Plans are under way to implement electronic monitoring of Somkhanda Community Game Reserve’s black and white rhino populations. South Africa’s Wildlands Conservation Trust (WCT) was instrumental in having 16 000ha of the Gumbi community’s successfully claimed land formally proclaimed as a conservation area in 2009. Under the guidance of WCT, the non-profit Global Nature Fund (GNF), together with the German Federal Ministry for Economic Co-operation and Development (GFMECD), will be funding the Global Positioning System (GPS) transmitters to be attached to Somkhanda’s rhinos.
The rhinos can then be better monitored. Somkhanda has lost two rhinos to poachers since the start of the year. “The hope is that this will not only prevent an animal being killed, it will also scare off potential poachers whose chances of being caught now increase,” said WCT CEO Dr Andrew Venter. The WCT, GNF and GFMECD also intend to assist the Gumbi Community to develop Somkhanda into an example of how Africa’s communities can conserve the continent’s unique and seriously threatened wildlife. This will possibly include reintroducing the African wild dog.
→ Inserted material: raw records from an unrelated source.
Lemma isSubsetOfLanes_bits set subset :
  is_lanes set -> is_lanes subset ->
  isSubsetOfLanes set subset = true <->
  (forall i, Z.testbit subset i = true -> Z.testbit set i = true).
Proof.
  intros Hs Hsub. unfold isSubsetOfLanes. rewrite band_lanes by assumption.
  rewrite Z.eqb_eq. split.
  - intros Heq i Hi. rewrite <- Heq in Hi. rewrite Z.land_spec in Hi.
    apply andb_prop in Hi. apply Hi.
  - intros Hb. apply Z.bits_inj'. intros i _. rewrite Z.land_spec.
    destruct (Z.testbit subset i) eqn:E.
    + rewrite Hb by assumption. reflexivity.
    + apply andb_false_r.
Qed.

(** *** markRootUpdated *)

(** C1 (amended): [markRootUpdated root L eventTime], for a single lane
    [L = 2^i], adds [L] to [pendingLanes], records [eventTime] at [L]'s index
    in [eventTimes], and clears the suspended and pinged status of [L] and of
    every lane of lower priority (higher index); lanes of higher priority
    than [L] keep their suspended and pinged status. *)
Theorem markRootUpdated_unsuspends_equal_or_lower
    (root : FiberRoot) (i eventTime : Z) :
  0 <= i <= 30 ->
  is_lanes (pendingLanes root) ->
  is_lanes (suspendedLanes root) ->
  is_lanes (pingedLanes root) ->
  let root' := markRootUpdated root (2 ^ i) eventTime in
  pendingLanes root' = Z.lor (pendingLanes root) (2 ^ i)
  /\ isSubsetOfLanes (pendingLanes root') (2 ^ i) = true
  /\ laneToIndex (2 ^ i) = i
  /\ eventTimes root' !! i = Some eventTime
  /\ (forall j, i <= j ->
        Z.testbit (suspendedLanes root') j = false
        /\ Z.testbit (pingedLanes root') j = false)
  /\ (forall j, j < i ->
        Z.testbit (suspendedLanes root') j = Z.testbit (suspendedLanes root) j
        /\ Z.testbit (pingedLanes root') j = Z.testbit (pingedLanes root) j).
Proof.
  intros Hi Hp Hs Hg root'.
  pose proof (is_lanes_pow2 i Hi) as HL.
  assert (Hones : 2 ^ i - 1 = Z.ones i) by (rewrite Z.ones_equiv; lia).
  assert (Ho : is_lanes (2 ^ i - 1)) by (rewrite Hones; apply is_lanes_ones; lia).
  assert (Hidx : laneToIndex (2 ^ i) = i) by (apply laneToIndex_pow2; assumption).
  assert (Hpend : pendingLanes root' = Z.lor (pendingLanes root) (2 ^ i)).
  { unfold root', markRootUpdated. simpl. apply bor_lanes; assumption. }
  assert (Hbits : forall x j, is_lanes x ->
            Z.testbit (band x (2 ^ i - 1)) j = Z.testbit x j && (j <? i)).
  { intros x j Hx. rewrite testbit_band by assumption. rewrite Hones.
    destruct (Z_lt_dec j 0) as [Hneg|Hnn].
    - rewrite !Z.testbit_neg_r by assumption. reflexivity.
    - rewrite Z.testbit_ones by lia.
      destruct (Z.leb_spec 0 j); [|lia]. reflexivity. }
  split; [assumption|]. split.
  { rewrite Hpend. apply isSubsetOfLanes_bits.
    - apply is_lanes_lor; assumption.
    - assumption.
    - intros j Hj. rewrite Z.lor_spec, Hj. apply orb_true_r. }
  split; [assumption|]. split.
  { unfold root', markRootUpdated. simpl. rewrite Hidx. apply lookup_insert_eq. }
  split.
  - intros j Hj. unfold root', markRootUpdated. simpl.
    rewrite !Hbits by assumption.
    destruct (Z.ltb_spec j i); [lia|]. rewrite !andb_false_r. split; reflexivity.
  - intros j Hj. unfold root', markRootUpdated. simpl.
    rewrite !Hbits by assumption.
    destruct (Z.ltb_spec j i); [|lia]. rewrite !andb_true_r. split; reflexivity.
Qed.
Along with the protection of the rhino, this will “improve the area’s tourism appeal, and the community will benefit from the increasing tourist visits on site,” said Stefan Hörmann, GNF’s programme manager. Somkhanda’s director, Nathi Gumbi, explained that discussions with the international partners were still at an early stage, but he felt that the ideas put forward were good.
“Protecting our rhino and having animals such as the African wild dog on our community reserve will help to attract tourists in a very competitive market,” said Gumbi.
He warned, however, that they would first have to consult with neighbours on reintroducing wild dogs. Wild dogs like to wander and we don’t want to have problems with them attacking our neighbours’ livestock.”